Oscar Varsavsky coordinaba a un grupo de economistas, sociólogos y programadores que
preparaban “modelos de experimentación numérica”, e intentaban aplicar la computadora a
fenómenos económicos y sociales de la realidad argentina, representados a través de ciertas
variables, lo que vuelve significativo un dato: fue para aliviar su tarea, de por sí compleja y hasta
insondable, que el Instituto decidió ayudarlos desarrollando una versión propia del lenguaje de
programación de Clementina. Wilfred Durán y su equipo crearon, entonces, el ComIC (Compilador
del Instituto de Cálculo), el primer gran proyecto de software del país, para el que contaban con
apenas un manual y, sobre todo, la paciencia para la prueba y el error hasta deducir el
funcionamiento de la computadora.
El golpe del „66 encontró al Instituto implementando con éxito su lenguaje, y ultimando los detalles
para empezar una nueva etapa. En su visita por Argentina, en 1964, De Gaulle había gestionado
una donación de un millón y medio de dólares del gobierno de Francia para que la Universidad
comprara computadoras, en lo que podría haber sido el germen de una red, ya que además del
Instituto también iban a recibir terminales la Facultad de Medicina, Ingeniería y el Instituto Germani.
Tras la intervención, y el éxodo del personal, con Manuel Sadosky a la cabeza, los trámites para la
compra volvieron a foja cero y acabaron diluyéndose. Clementina pudo haber acabado sus días en
mejores circunstancias, pero siguió cubriendo las necesidades de un Instituto despoblado y sin
dirección académica, en el que se hizo cada vez más difícil conseguir repuestos para la
computadora, hasta que en 1970 se comunicó su cese de operaciones. Habría que esperar hasta
el regreso de la democracia, en los „80, para que surgiera nuevamente un programa de
investigación en informática en la Universidad, mientras los estudiantes seguían haciendo sus
prácticas en computadoras de empresas privadas.

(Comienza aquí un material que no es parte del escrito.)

(** The second call sees a target whose properties can no longer be read. *)
Lemma modules_cached_forever_witness :
  exists ms s1,
    Modules (abi := lp64) two_modules_kernel (attached 7) = Returns ms s1 /\
    initialized_modules_ (this s1) = true /\
    ms = modules_ (this s1) /\
    Modules (abi := lp64) nameless_kernel s1 = Returns ms s1.
Proof.
  destruct (Modules (abi := lp64) two_modules_kernel (attached 7))
    as [ms s1| |] eqn:Hfirst; [|vm_compute in Hfirst; discriminate ..].
  destruct (modules_cached_forever two_modules_kernel (attached 7) ms s1 Hfirst)
    as (Hflag & Hms & Hlater).
  exists ms, s1. exact (conj eq_refl (conj Hflag (conj Hms (Hlater nameless_kernel)))).
Defined.

Lemma Modules_requires_valid_witness :
  initialized_ (this {| this := ProcessReader_new; log := [] |}) <> Valid /\
  Modules (abi := lp64) two_modules_kernel {| this := ProcessReader_new; log := [] |}
  = Fatal.
Proof.
  assert (Hs : initialized_ (this {| this := ProcessReader_new; log := [] |}) <> Valid)
    by discriminate.
  split; [assumption|].
  exact (Modules_requires_valid two_modules_kernel _ Hs).
Defined.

¿Qué hubiera pasado si el Instituto de Cálculo, y la Universidad, hubieran recibido el apoyo político
y económico del Estado? El matemático Pablo Jacovkis, ex director del Conicet, admite que puede
tomarse la libertad de “hacer ucronías, ya que no es estrictamente un historiador”, y mientras sigue
con su trabajo de reconstruir la historia de la informática en Argentina, como antes Nicolás Babini,
sostiene que un polo tecnológico autónomo en un área como la informática era posible en aquella
Argentina, salvando las distancias con los proyectos de las grandes potencias. No suena irreal, si
se piensa que hubo que esperar treinta años para que volviera a establecerse un centro de
informática comparable al Instituto de Cálculo. Y menos si se agrega que hubo otros proyectos
contemporáneos a Clementina, como la computadora experimental Cefiba, que se diseñó y armó
en la Facultad de Ingeniería, o la que estaban en vías de construir en la Universidad Nacional del
Sur, en Bahía Blanca, hasta que la cesación de pagos de los subsidios obligó a darla de baja. En
esos tiempos, Horacio Reggini, de la Facultad de Ingeniería, se convertía en la primera persona en
loguearse desde Argentina a un sistema con un nombre de usuario y un password, cuando pidió
prestados los teletipos de la empresa Transradio para ingresar a una computadora del MIT. Una
anécdota, pero también una muestra de que incluso en Argentina surgieron focos militantes de esa
“revolución electrónica” que desveló a Marshall McLuhan y dio inicio a nuestra época de celulares
más poderosos que las megacomputadoras de ayer.